Lemma tree_members_resolve :
  Forall (fun v => RealPath tree v <> "") (members tree "/tmp/w" []).
Proof. exact tree_resolves. Qed.

Lemma Add_then_lookup_witness :
  ("/tmp/w/sub/b" ∈ members tree "/tmp/w" [])
  /\ getCallbacks 1 (Add tree fresh "/tmp/w" 7 []).1
       (RealPath tree "/tmp/w/sub/b")
     = Some (Some (RealPath tree "/tmp/w/sub/b")).
Proof.
  assert ("/tmp/w/sub/b" ∈ members tree "/tmp/w" []) as Hin
    by (apply (bool_decide_unpack _); vm_compute; exact I).
  split; [exact Hin|].
  apply (Add_then_lookup tree fresh "/tmp/w" 7 [] 0 "/tmp/w/sub/b"
           tree_members_resolve Hin).
  vm_compute. discriminate.
Defined.

Lemma Add_only_appends_witness :
  callbacks watching !! "/tmp/w" = Some [7]
  /\ exists l1,
       callbacks (Add tree watching "/tmp/w" 9 [false]).1 !! "/tmp/w"
       = Some ([7] ++ l1)%list.
Proof.
  split; [reflexivity|].
  apply (Add_only_appends tree watching "/tmp/w" 9 [false] "/tmp/w" [7]).
  reflexivity.
Defined.

Lemma Remove_frame_witness :
  ("/tmp/w/a.txt" ∉ removal_members tree "/tmp/w/sub")
  /\ callbacks (Remove tree watching "/tmp/w/sub").1 !! "/tmp/w/a.txt"
     = callbacks watching !! "/tmp/w/a.txt".
Proof.
  assert ("/tmp/w/a.txt" ∉ removal_members tree "/tmp/w/sub") as Hout
    by (apply (bool_decide_unpack _); vm_compute; exact I).
  split; [exact Hout|].
  apply (Remove_frame tree watching "/tmp/w/sub" "/tmp/w/a.txt" Hout).
Defined.

Lemma Remove_success_cascades_witness :
  (Remove tree watching "/tmp/w").2 = None
  /\ ("/tmp/w/sub/b" ∈ removal_members tree "/tmp/w")
  /\ callbacks (Remove tree watching "/tmp/w").1 !! "/tmp/w/sub/b" = None.
Proof.
  assert ("/tmp/w/sub/b" ∈ removal_members tree "/tmp/w") as Hin
    by (apply (bool_decide_unpack _); vm_compute; exact I).
  split; [reflexivity|]. split; [exact Hin|].
  apply (Remove_success_cascades tree watching "/tmp/w" "/tmp/w/sub/b");
    [reflexivity | exact Hin].
Defined.

Lemma Remove_stops_at_first_failure_witness :
  let w := (Add tree full "/tmp/w" 7 []).1 in
  removal_members tree "/tmp/w"
  = ([] ++ "/tmp/w" :: ["/tmp/w/a.txt"; "/tmp/w/sub"; "/tmp/w/sub/b"])%list
  /\ (Remove tree w "/tmp/w").2
     = Some (NativeError "can't remove non-existent watch").
Proof.
  intros w. split; [reflexivity|].
  apply (Remove_stops_at_first_failure tree w "/tmp/w" [] "/tmp/w"
           ["/tmp/w/a.txt"; "/tmp/w/sub"; "/tmp/w/sub/b"]
           (NativeError "can't remove non-existent watch"));
    reflexivity.
Defined.

Lemma Add_then_Remove_restores_witness :
  (Remove tree (Add tree fresh "/tmp/w" 7 []).1 "/tmp/w").2 = None
  /\ callbacks (Remove tree (Add tree fresh "/tmp/w" 7 []).1 "/tmp/w").1
     = callbacks fresh.
Proof.
  split; [reflexivity|].
  apply (Add_then_Remove_restores tree fresh "/tmp/w" 7 []);
    [|intros u _; apply lookup_empty|reflexivity].
  apply Forall_forall. vm_compute. repeat constructor.
Defined.

Lemma Remove_keeps_other_spelling_witness :
  IsDir in_workdir "a.txt" = false
  /\ RealPath in_workdir "a.txt" = "/tmp/w/a.txt"
  /\ callbacks (Remove in_workdir (Add in_workdir fresh "a.txt" 7 []).1
                  "a.txt").1 !! RealPath in_workdir "a.txt"
     = Some (default [] (callbacks fresh !! RealPath in_workdir "a.txt")
             ++ [7])%list.
Proof.
  split; [reflexivity|]. split; [reflexivity|].
  apply (Remove_keeps_other_spelling in_workdir fresh "a.txt" 7 []);
    [reflexivity | vm_compute; discriminate | vm_compute; discriminate].
Defined.

Lemma registry_lists_nonempty_witness :
  lists_nonempty watching
  /\ lists_nonempty (Add tree watching "/tmp/w" 9 [false]).1
  /\ lists_nonempty (Remove tree watching "/tmp/w/sub").1.
Proof.
  split; [exact watching_nonempty|].
  destruct (registry_lists_nonempty tree watching watching_nonempty)
    as (HAdd & HRemove & _).
  split; [apply HAdd | apply HRemove].
Defined.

━━━

Retype all of the data shown above, word for word.

● **Written answer**
Lemma tree_members_resolve :
  Forall (fun v => RealPath tree v <> "") (members tree "/tmp/w" []).
Proof. exact tree_resolves. Qed.

Lemma Add_then_lookup_witness :
  ("/tmp/w/sub/b" ∈ members tree "/tmp/w" [])
  /\ getCallbacks 1 (Add tree fresh "/tmp/w" 7 []).1
       (RealPath tree "/tmp/w/sub/b")
     = Some (Some (RealPath tree "/tmp/w/sub/b")).
Proof.
  assert ("/tmp/w/sub/b" ∈ members tree "/tmp/w" []) as Hin
    by (apply (bool_decide_unpack _); vm_compute; exact I).
  split; [exact Hin|].
  apply (Add_then_lookup tree fresh "/tmp/w" 7 [] 0 "/tmp/w/sub/b"
           tree_members_resolve Hin).
  vm_compute. discriminate.
Defined.

Lemma Add_only_appends_witness :
  callbacks watching !! "/tmp/w" = Some [7]
  /\ exists l1,
       callbacks (Add tree watching "/tmp/w" 9 [false]).1 !! "/tmp/w"
       = Some ([7] ++ l1)%list.
Proof.
  split; [reflexivity|].
  apply (Add_only_appends tree watching "/tmp/w" 9 [false] "/tmp/w" [7]).
  reflexivity.
Defined.

Lemma Remove_frame_witness :
  ("/tmp/w/a.txt" ∉ removal_members tree "/tmp/w/sub")
  /\ callbacks (Remove tree watching "/tmp/w/sub").1 !! "/tmp/w/a.txt"
     = callbacks watching !! "/tmp/w/a.txt".
Proof.
  assert ("/tmp/w/a.txt" ∉ removal_members tree "/tmp/w/sub") as Hout
    by (apply (bool_decide_unpack _); vm_compute; exact I).
  split; [exact Hout|].
  apply (Remove_frame tree watching "/tmp/w/sub" "/tmp/w/a.txt" Hout).
Defined.

Lemma Remove_success_cascades_witness :
  (Remove tree watching "/tmp/w").2 = None
  /\ ("/tmp/w/sub/b" ∈ removal_members tree "/tmp/w")
  /\ callbacks (Remove tree watching "/tmp/w").1 !! "/tmp/w/sub/b" = None.
Proof.
  assert ("/tmp/w/sub/b" ∈ removal_members tree "/tmp/w") as Hin
    by (apply (bool_decide_unpack _); vm_compute; exact I).
  split; [reflexivity|]. split; [exact Hin|].
  apply (Remove_success_cascades tree watching "/tmp/w" "/tmp/w/sub/b");
    [reflexivity | exact Hin].
Defined.

Lemma Remove_stops_at_first_failure_witness :
  let w := (Add tree full "/tmp/w" 7 []).1 in
  removal_members tree "/tmp/w"
  = ([] ++ "/tmp/w" :: ["/tmp/w/a.txt"; "/tmp/w/sub"; "/tmp/w/sub/b"])%list
  /\ (Remove tree w "/tmp/w").2
     = Some (NativeError "can't remove non-existent watch").
Proof.
  intros w. split; [reflexivity|].
  apply (Remove_stops_at_first_failure tree w "/tmp/w" [] "/tmp/w"
           ["/tmp/w/a.txt"; "/tmp/w/sub"; "/tmp/w/sub/b"]
           (NativeError "can't remove non-existent watch"));
    reflexivity.
Defined.

Lemma Add_then_Remove_restores_witness :
  (Remove tree (Add tree fresh "/tmp/w" 7 []).1 "/tmp/w").2 = None
  /\ callbacks (Remove tree (Add tree fresh "/tmp/w" 7 []).1 "/tmp/w").1
     = callbacks fresh.
Proof.
  split; [reflexivity|].
  apply (Add_then_Remove_restores tree fresh "/tmp/w" 7 []);
    [|intros u _; apply lookup_empty|reflexivity].
  apply Forall_forall. vm_compute. repeat constructor.
Defined.

Lemma Remove_keeps_other_spelling_witness :
  IsDir in_workdir "a.txt" = false
  /\ RealPath in_workdir "a.txt" = "/tmp/w/a.txt"
  /\ callbacks (Remove in_workdir (Add in_workdir fresh "a.txt" 7 []).1
                  "a.txt").1 !! RealPath in_workdir "a.txt"
     = Some (default [] (callbacks fresh !! RealPath in_workdir "a.txt")
             ++ [7])%list.
Proof.
  split; [reflexivity|]. split; [reflexivity|].
  apply (Remove_keeps_other_spelling in_workdir fresh "a.txt" 7 []);
    [reflexivity | vm_compute; discriminate | vm_compute; discriminate].
Defined.

Lemma registry_lists_nonempty_witness :
  lists_nonempty watching
  /\ lists_nonempty (Add tree watching "/tmp/w" 9 [false]).1
  /\ lists_nonempty (Remove tree watching "/tmp/w/sub").1.
Proof.
  split; [exact watching_nonempty|].
  destruct (registry_lists_nonempty tree watching watching_nonempty)
    as (HAdd & HRemove & _).
  split; [apply HAdd | apply HRemove].
Defined.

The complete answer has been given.